Barkatali Maniyar vs The State Of Telangana on 11 July, 2019

Author: Shameem Akther

Bench: Raghvendra Singh Chauhan, Shameem Akther

         HIGH COURT FOR THE STATE OF TELANGANA


  THE HON'BLE THE CHIEF JUSTICE RAGHVENDRA SINGH CHAUHAN
                             AND
        THE HON'BLE Dr. JUSTICE SHAMEEM AKTHER


                    Writ Petition No.1912 of 2019


                             Date: 11.07.2019
Between:
Barkatali Maniyar
                                                     ...Petitioner
                                And

The State of Telangana,
Rep by its Principal Secretary,
Home Department,
Secretariat Buildings, Hyderabad
and others
                                                  ...Respondents


Counsel for the petitioner   : Sri P. Devender


Counsel for the respondents : Sri S. Sharat Kumar,
                              Special Government Pleader
                              The Advocate General



The Court made the following:
                                                                          HCJ & Dr. SAJ
                                           2                        W.P.No.1912 of 2019




ORDER:

(Per the Hon'ble Dr. Justice Shameem Akther) The petitioner-Barkatali Maniyar, has filed this present petition, challenging the detention order, dated 05.06.2018, passed by the Commissioner of Police, Hyderabad City, the respondent No.3, and the confirmation order dated 22.10.2018 passed by the Principal Secretary to Government (POLL), Government of Telangana, the respondent No.1.

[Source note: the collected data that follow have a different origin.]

(* ===== verification/Text.v ===== *)
(** * Strings

    Rust's [str] is a UTF-8 byte sequence; the operations the command line and
    the enrolment client use are written on bytes.  Hexadecimal is the [hex]
    crate's and so an interface, with the usual codec as an instance. *)

From S2P Require Import Prelude.

Definition str : Type := list byte.

(** String literals. *)
Definition lit (s : string) : str := String.list_byte_of_string s.
Definition unlit (s : str) : string := String.string_of_list_byte s.
Coercion lit : string >-> str.

(** ** UTF-8 *)
Definition in_range (lo hi : Z) (b : byte) : bool := (lo <=? byte_to_Z b) && (byte_to_Z b <=? hi).

Definition continuation : byte -> bool := in_range 128 191.

(** The length of the well-formed character at the front, if there is one. *)
Definition utf8_char (l : list byte) : option nat :=
  match l with
  | [] => None
  | a :: l =>
      if in_range 0 127 a then Some 1%nat else
      match l with
      | [] => None
      | b :: l =>
          if in_range 194 223 a && continuation b then Some 2%nat else
          match l with
          | [] => None
          | c :: l =>
              if continuation c &&
                 (in_range 224 224 a && in_range 160 191 b ||
                  (in_range 225 236 a || in_range 238 239 a) && continuation b ||
                  in_range 237 237 a && in_range 128 159 b) then Some 3%nat else
              match l with
              | [] => None
              | d :: _ =>
                  if continuation c && continuation d &&
                     (in_range 240 240 a && in_range 144 191 b ||
                      in_range 241 243 a && continuation b ||
                      in_range 244 244 a && in_range 128 143 b) then Some 4%nat else None
              end
          end
      end
  end.

Fixpoint utf8_fuel (fuel : nat) (l : list byte) : bool :=
  match l, fuel with
  | [], _ => true
  | _, O => false
  | _, S fuel =>
      match utf8_char l with Some n => utf8_fuel fuel (drop n l) | None => false end
  end.

(** [std::str::from_utf8]; a character has at least one byte. *)
Definition from_utf8 (l : list byte) : option str := if utf8_fuel (length l) l then Some l else None.

(** ** Trimming *)

(** The characters with the Unicode property [White_Space], encoded. *)
Definition white_space : list (list byte) :=
  [[x09]; [x0a]; [x0b]; [x0c]; [x0d]; [x20]; [xc2; x85]; [xc2; xa0]; [xe1; x9a; x80];
   [xe2; x80; x80]; [xe2; x80; x81]; [xe2; x80; x82]; [xe2; x80; x83]; [xe2; x80; x84];
   [xe2; x80; x85]; [xe2; x80; x86]; [xe2; x80; x87]; [xe2; x80; x88]; [xe2; x80; x89];
   [xe2; x80; x8a]; [xe2; x80; xa8]; [xe2; x80; xa9]; [xe2; x80; xaf]; [xe2; x81; x9f];
   [xe3; x80; x80]].

Fixpoint strip_prefix (p l : list byte) : option (list byte) :=
  match p, l with
  | [], _ => Some l
  | a :: p, b :: l => if decide (a = b) then strip_prefix p l else None
  | _ :: _, [] => None
  end.

Fixpoint strip_any (ps : list (list byte)) (l : list byte) : option (list byte) :=
  match ps with
  | [] => None
  | p :: ps => match strip_prefix p l with Some l' => Some l' | None => strip_any ps l end
  end.

Fixpoint strip_all (fuel : nat) (ps : list (list byte)) (l : list byte) : list byte :=
  match fuel with
  | O => l
  | S fuel => match strip_any ps l with Some l' => strip_all fuel ps l' | None => l end
  end.

(** [str::trim]; each character taken off has at least one byte. *)
Definition trim_start (s : str) : str := strip_all (length s) white_space s.
Definition trim_end (s : str) : str :=
  rev (strip_all (length s) (map (@rev byte) white_space) (rev s)).
Definition trim (s : str) : str := trim_end (trim_start s).

(** [s.trim_end_matches('/')] and the like, for a one-byte character. *)
Fixpoint drop_while (f : byte -> bool) (l : list byte) : list byte :=
  match l with
  | [] => []
  | b :: l' => if f b then drop_while f l' else l
  end.

Definition trim_end_matches (c : byte) (s : str) : str :=
  rev (drop_while (fun b => bool_decide (b = c)) (rev s)).

(** ** Searching and folding *)
Fixpoint contains (s pat : str) : bool :=
  match strip_prefix pat s with
  | Some _ => true
  | None => match s with [] => false | _ :: s => contains s pat end
  end.

(** [str::split_once] at a one-byte character. *)
Fixpoint split_once (c : byte) (s : str) : option (str * str) :=
  match s with
  | [] => None
  | b :: s =>
      if decide (b = c) then Some ([], s)
      else '(l, r) ← split_once c s; Some (b :: l, r)
  end.

Definition to_ascii_lowercase (s : str) : str :=
  map (fun b => if in_range 65 90 b then byte_of_Z (byte_to_Z b + 32) else b) s.

Definition is_ascii_hexdigit (b : byte) : bool :=
  in_range 48 57 b || in_range 65 70 b || in_range 97 102 b.

Definition is_ascii_whitespace (b : byte) : bool :=
  match b with x09 | x0a | x0c | x0d | x20 => true | _ => false end.

(** ** Hexadecimal *)
Class Hex := {
  hex_encode : list byte -> str;
  hex_decode : str -> option (list byte);
}.

Class HexLaws `{!Hex} : Prop := {
  hex_decode_encode : forall l, hex_decode (hex_encode l) = Some l;
  hex_encode_digits : forall l, Forall (fun b => is_ascii_hexdigit b = true) (hex_encode l);
  hex_encode_length : forall l, length (hex_encode l) = (2 * length l)%nat;
}.

(** [<[u8; N]>::try_from] of a vector. *)
Definition try_array (n : nat) (l : list byte) : option (list byte) :=
  if (length l =? n)%nat then Some l else None.

(** ** Facts *)
Lemma strip_any_hexdigit b l : is_ascii_hexdigit b = true -> strip_any white_space (b :: l) = None.
Proof. by destruct b. Qed.

Lemma strip_any_rev_hexdigit b l :
  is_ascii_hexdigit b = true -> strip_any (map (@rev byte) white_space) (b :: l) = None.
Proof. by destruct b. Qed.

Lemma strip_all_hexdigit n ps b l : strip_any ps (b :: l) = None -> strip_all n ps (b :: l) = b :: l.
Proof. intros H. destruct n; simpl; [done|]. by rewrite H. Qed.

Lemma trim_start_digits s l :
  s <> [] -> Forall (fun b => is_ascii_hexdigit b = true) s -> trim_start (s ++ l) = s ++ l.
Proof.
  intros Hne Hs. destruct Hs as [|b s Hb Hs]; [done|]. simpl.
  apply strip_all_hexdigit. by apply strip_any_hexdigit.
Qed.

(** A line of digits, with or without its newline. *)
Lemma trim_digits s :
  s <> [] -> Forall (fun b => is_ascii_hexdigit b = true) s -> trim s = s.
Proof.
  intros Hne Hs. unfold trim. rewrite <- (app_nil_r s) at 1. rewrite trim_start_digits by done.
  rewrite app_nil_r. unfold trim_end. apply Forall_rev in Hs.
  destruct (rev s) as [|b r] eqn:Hr.
  { apply (f_equal (@rev byte)) in Hr. by rewrite rev_involutive in Hr. }
  inversion Hs; subst. rewrite strip_all_hexdigit by by apply strip_any_rev_hexdigit.
  by rewrite <- Hr, rev_involutive.
Qed.

Lemma trim_line s :
  s <> [] -> Forall (fun b => is_ascii_hexdigit b = true) s -> trim (s ++ [x0a]) = s.
Proof.
  intros Hne Hs. unfold trim. rewrite trim_start_digits by done. unfold trim_end.
  rewrite rev_app_distr, length_app. simpl (length [x0a]). rewrite Nat.add_1_r.
  change (strip_all (S (length s)) (map (@rev byte) white_space) (rev [x0a] ++ rev s))
    with (strip_all (length s) (map (@rev byte) white_space) (rev s)).
  pose proof (trim_digits s Hne Hs) as Ht. unfold trim in Ht.
  rewrite <- (app_nil_r s) in Ht at 1. rewrite trim_start_digits, app_nil_r in Ht by done. exact Ht.
Qed.

(** ASCII is UTF-8. *)
Lemma utf8_ascii l n :
  Forall (fun b => in_range 0 127 b = true) l -> (length l <= n)%nat -> utf8_fuel n l = true.
Proof.
  intros Hl. revert n. induction Hl as [|b l Hb Hl IH]; intros n Hn; [by destruct n|].
  destruct n as [|n]; simpl in Hn; [lia|]. cbn [utf8_fuel utf8_char]. rewrite Hb.
  apply IH. lia.
Qed.

Lemma from_utf8_ascii l : Forall (fun b => in_range 0 127 b = true) l -> from_utf8 l = Some l.
Proof. intros Hl. unfold from_utf8. by rewrite utf8_ascii. Qed.

Lemma hexdigit_ascii b : is_ascii_hexdigit b = true -> in_range 0 127 b = true.
Proof. by destruct b. Qed.

(** ** The usual codec *)
Module Base16.
Definition digit (z : Z) : byte := byte_of_Z (if z <? 10 then 48 + z else 87 + z).

Definition value (b : byte) : option Z :=
  let z := byte_to_Z b in
  if in_range 48 57 b then Some (z - 48)
  else if in_range 65 70 b then Some (z - 55)
  else if in_range 97 102 b then Some (z - 87)
  else None.

Fixpoint encode (l : list byte) : str :=
  match l with
  | [] => []
  | b :: l => digit (byte_to_Z b / 16) :: digit (byte_to_Z b mod 16) :: encode l
  end.

Fixpoint decode (s : str) : option (list byte) :=
  match s with
  | [] => Some []
  | [_] => None
  | a :: b :: s =>
      x ← value a; y ← value b; l ← decode s; Some (byte_of_Z (16 * x + y) :: l)
  end.

Definition hex : Hex := {| hex_encode := encode; hex_decode := decode |}.
End Base16.

Lemma base16_value_digit b z : Base16.value b = Some z -> is_ascii_hexdigit b = true.
Proof. by destruct b. Qed.

Lemma base16_byte b :
  Base16.value (Base16.digit (byte_to_Z b / 16)) = Some (byte_to_Z b / 16) /\
  Base16.value (Base16.digit (byte_to_Z b mod 16)) = Some (byte_to_Z b mod 16) /\
  byte_of_Z (16 * (byte_to_Z b / 16) + byte_to_Z b mod 16) = b.
Proof. by destruct b. Qed.

Lemma base16_decode_inv n s l :
  (length s <= n)%nat -> Base16.decode s = Some l ->
  Forall (fun b => is_ascii_hexdigit b = true) s /\ length s = (2 * length l)%nat.
Proof.
  revert s l. induction n as [|n IH]; intros [|a [|b s]] l Hn; simpl in *; try lia; try done.
  1,2: by intros [= <-].
  intros (x & Hx & (y & Hy & (l' & Hl & [= <-])%bind_Some)%bind_Some)%bind_Some.
  destruct (IH s l') as [Hf Hlen]; [lia|done|].
  split; [|simpl; lia]. by repeat constructor; [eapply base16_value_digit..|].
Qed.

Lemma base16_laws : @HexLaws Base16.hex.
Proof.
  assert (forall l, Base16.decode (Base16.encode l) = Some l) as Hrt.
  { induction l as [|b l IH]; [done|]. cbn [Base16.encode Base16.decode].
    destruct (base16_byte b) as (-> & -> & Hb). simpl. rewrite IH. simpl. by rewrite Hb. }
  split; simpl.
  - exact Hrt.
  - intros l. by eapply base16_decode_inv.
  - intros l. by eapply base16_decode_inv.
Qed.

Heard the learned counsel for the parties, and perused the impugned orders.

Briefly, the facts of the case are that by relying on the five recent cases registered against the detenu during the years 2017 and 2018, the Commissioner of Police, Hyderabad City, the respondent No.3, passed the detention order dated 05.06.2018. According to the respondent No.3, the detenu is a 'Goonda' and has been involved in as many as ten cases, committing offences of cheating to acquire easy money from the innocent people in the limits of Hyderabad and Cyberabad Police Commissionerates. Subsequently, by order dated 22.10.2018, the detention order was confirmed by the Principal Secretary to Government (POLL), Government of Telangana, the respondent No.1. Hence, this writ petition before this Court.

Mr.P. Devender, learned counsel for the petitioner, has raised the following contentions before this Court:

Firstly, that relying only on the five cases registered against the detenu during the years 2017 and 2018, the detention order is passed.
HCJ & Dr. SAJ 3 W.P.No.1912 of 2019 Secondly, the alleged cases do not add up to "disturbing the public order". They are confined within the ambit and scope of the word "law and order". Since the offences alleged are under the Indian Penal Code, the detenu can certainly be tried and convicted under the Penal Code. Thus, there was no need for the detaining authority to invoke the draconian preventive detention laws. Hence, the impugned orders tantamount to the colourable exercise of power. Thus, the impugned orders are legally unsustainable.
On the other hand, Mr.S.Sharath, the learned Special Government Pleader, pleads that in all the cases allegedly committed by the detenu, he managed to get bail from the Court concerned. The series of crimes allegedly committed by him were sufficient to cause a feeling of insecurity in the minds of the people at large. Since the modus of committing the crime was cheating, criminal breach of trust and criminal intimidation, it has created sufficient panic in the minds of the general public. Therefore, the detaining authority was legally justified in passing the impugned orders. Hence, the learned Government Pleader has supported the impugned orders.
In view of the submissions made by both the sides, the point that arises for determination in this Writ Petition is:
"Whether the detention order, dated 05.06.2018, passed by the respondent No.3 and the confirmation order, dated 22.10.2018, passed by the respondent No.1, are liable to be set aside?"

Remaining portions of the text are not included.